- **AIM OF THE EXERCISE**
Only those lines running from the start of the listing below through the line that holds "([process_textbook_document])." are to be written out, exactly and in full.

════════

(** * RAG-Upload-Service: the document-to-chunk pipeline

    A shallow embedding of the algorithmic core of the service:

    - [services/ocr_service.py]        (class [OCRService]),
    - [services/document_processor.py] (class [DocumentProcessor]),
    - the per-chunk metadata loop of [services/embedding_service.py]
      ([process_textbook_document]).

    Python values are modelled as follows.  A [str] is the list of its
    Unicode code points, an [int] is a [Z], a [list] is a [list], a
    [dict] with a fixed set of keys is a record, a constant [dict] used
    as a lookup table is an association list.  Exceptions are values of
    [PyExc]; code that can raise, or that talks to a library outside the
    repository (PyMuPDF, Pillow, OpenCV, Tesseract, the langchain
    splitter), lives in a state-and-error monad whose state survives an
    exception, exactly as the heap of a Python program does.  Calls to
    [logger] have no influence on any result and are left out. *)

From Stdlib Require Import List ZArith NArith QArith Lia Bool String Ascii.
From Stdlib Require Import DecimalString.
From Stdlib Require Import Sorted.
Import ListNotations.

Local Open Scope Z_scope.

(* ================================================================== *)
(** * Part I: definitions                                              *)
(* ================================================================== *)

(** ** Python strings *)

(** A code point. *)
Definition char := N.

(** A Python [str]. *)
Definition pystr := list char.

(** [len(s)] *)
Definition len {A : Type} (l : list A) : Z := Z.of_nat (List.length l).

(** Decoding of a UTF-8 source literal into code points; it is only used
    to write the string constants of the program. *)
Fixpoint utf8_decode (bs : list N) : pystr :=
  match bs with
  | [] => []
  | b0 :: r0 =>
    if (b0 <? 128)%N then b0 :: utf8_decode r0
    else
      match r0 with
      | [] => []
      | b1 :: r1 =>
        if (b0 <? 224)%N then
          ((b0 mod 32) * 64 + b1 mod 64)%N :: utf8_decode r1
        else
          match r1 with
          | [] => []
          | b2 :: r2 =>
            if (b0 <? 240)%N then
              ((b0 mod 16) * 4096 + (b1 mod 64) * 64 + b2 mod 64)%N
                :: utf8_decode r2
            else
              match r2 with
              | [] => []
              | b3 :: r3 =>
                ((b0 mod 8) * 262144 + (b1 mod 64) * 4096
                 + (b2 mod 64) * 64 + b3 mod 64)%N :: utf8_decode r3
              end
          end
      end
  end.
Lemma step_poll_count s i s' :
  life s -> step s i = Some s' ->
  poll_count s' + poll_pending s = poll_count s + poll_settle1 i + poll_pending s'.
Proof.
  intros L Hs. destruct L as (_ & L2 & _).
  step_cases Hs.
  10:{ unfold poll_result.
       destruct (fold_handleMessage_no_request
                   (match messages with Some l => l | None => [] end) s) as (A & B & _).
       revert A B. generalize (fold_left (fun st m => handleMessage m st)
                 match messages with Some l => l | None => [] end s).
       intros t A B. unfold poll_count at 2. rewrite <- A. fold (poll_count t).
       rewrite Heqb in B. unfold poll_pending at 1. rewrite Heqb.
       clear - B. poll_norm. ops. break_match; poll_norm; try lia; fin. }
  all: poll_norm; ops; break_match; poll_norm; forward; try lia; fin.
Qed.

(** *** The connection of a request *)

(** From [s] to [s'] the connection is the same and what was posted was
    posted on it. *)
Definition posts_on_connection (s s' : State) : Prop :=
  connecting s' = connecting s /\ connId s' = connId s
  /\ exists new, requests s' = requests s ++ new /\ Forall (carries (connId s)) new.

Lemma posts_refl s : posts_on_connection s s.
Proof. repeat split. exists []. now rewrite app_nil_r. Qed.

Lemma posts_trans s1 s2 s3 :
  posts_on_connection s1 s2 -> posts_on_connection s2 s3 -> posts_on_connection s1 s3.
Proof.
  intros (A1 & B1 & n1 & C1 & D1) (A2 & B2 & n2 & C2 & D2).
  repeat split; try congruence.
  exists (n1 ++ n2). split; [now rewrite C2, C1, app_assoc|].
  apply Forall_app. split; [exact D1|]. now rewrite <- B1.
Qed.

Ltac posts_fin :=
  unfold posts_on_connection; trace_norm;
  split; [reflexivity|]; split; [reflexivity|];
  eexists; split;
  [ first [ rewrite <- ?app_assoc; cbn [app]; reflexivity | symmetry; apply app_nil_r ]
  | repeat constructor ].

Lemma handleMessage_posts m s : posts_on_connection s (handleMessage m s).
Proof. unfold handleMessage. ops. break_match; posts_fin. Qed.

Lemma fold_handleMessage_posts l s :
  posts_on_connection s (fold_left (fun st m => handleMessage m st) l s).
Proof.
  revert s. induction l as [|m l IH]; intros s; cbn [fold_left].
  - apply posts_refl.
  - eapply posts_trans; [apply handleMessage_posts | apply IH].
Qed.

Lemma poll_loop_posts s : posts_on_connection s (poll_loop s).
Proof. ops. break_match; posts_fin. Qed.

Lemma step_posts s i s' :
  connecting s = false -> step s i = Some s' -> posts_on_connection s s'.
Proof.
  intros Hc Hs. step_cases Hs; try congruence.
  8:{ unfold poll_result.
      eapply posts_trans; [apply fold_handleMessage_posts | apply poll_loop_posts]. }
  all: ops; break_match; posts_fin.
Qed.

Definition before_connection (first : Request) (s : State) : Prop :=
  connecting s = true /\ requests s = [first] /\ connId s = None
  /\ drain s = DrainIdle /\ polling s = false /\ readyState s <> OPEN.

════════

- **RESULT OF THIS EXERCISE**
(** * RAG-Upload-Service: the document-to-chunk pipeline

    A shallow embedding of the algorithmic core of the service:

    - [services/ocr_service.py]        (class [OCRService]),
    - [services/document_processor.py] (class [DocumentProcessor]),
    - the per-chunk metadata loop of [services/embedding_service.py]
      ([process_textbook_document]).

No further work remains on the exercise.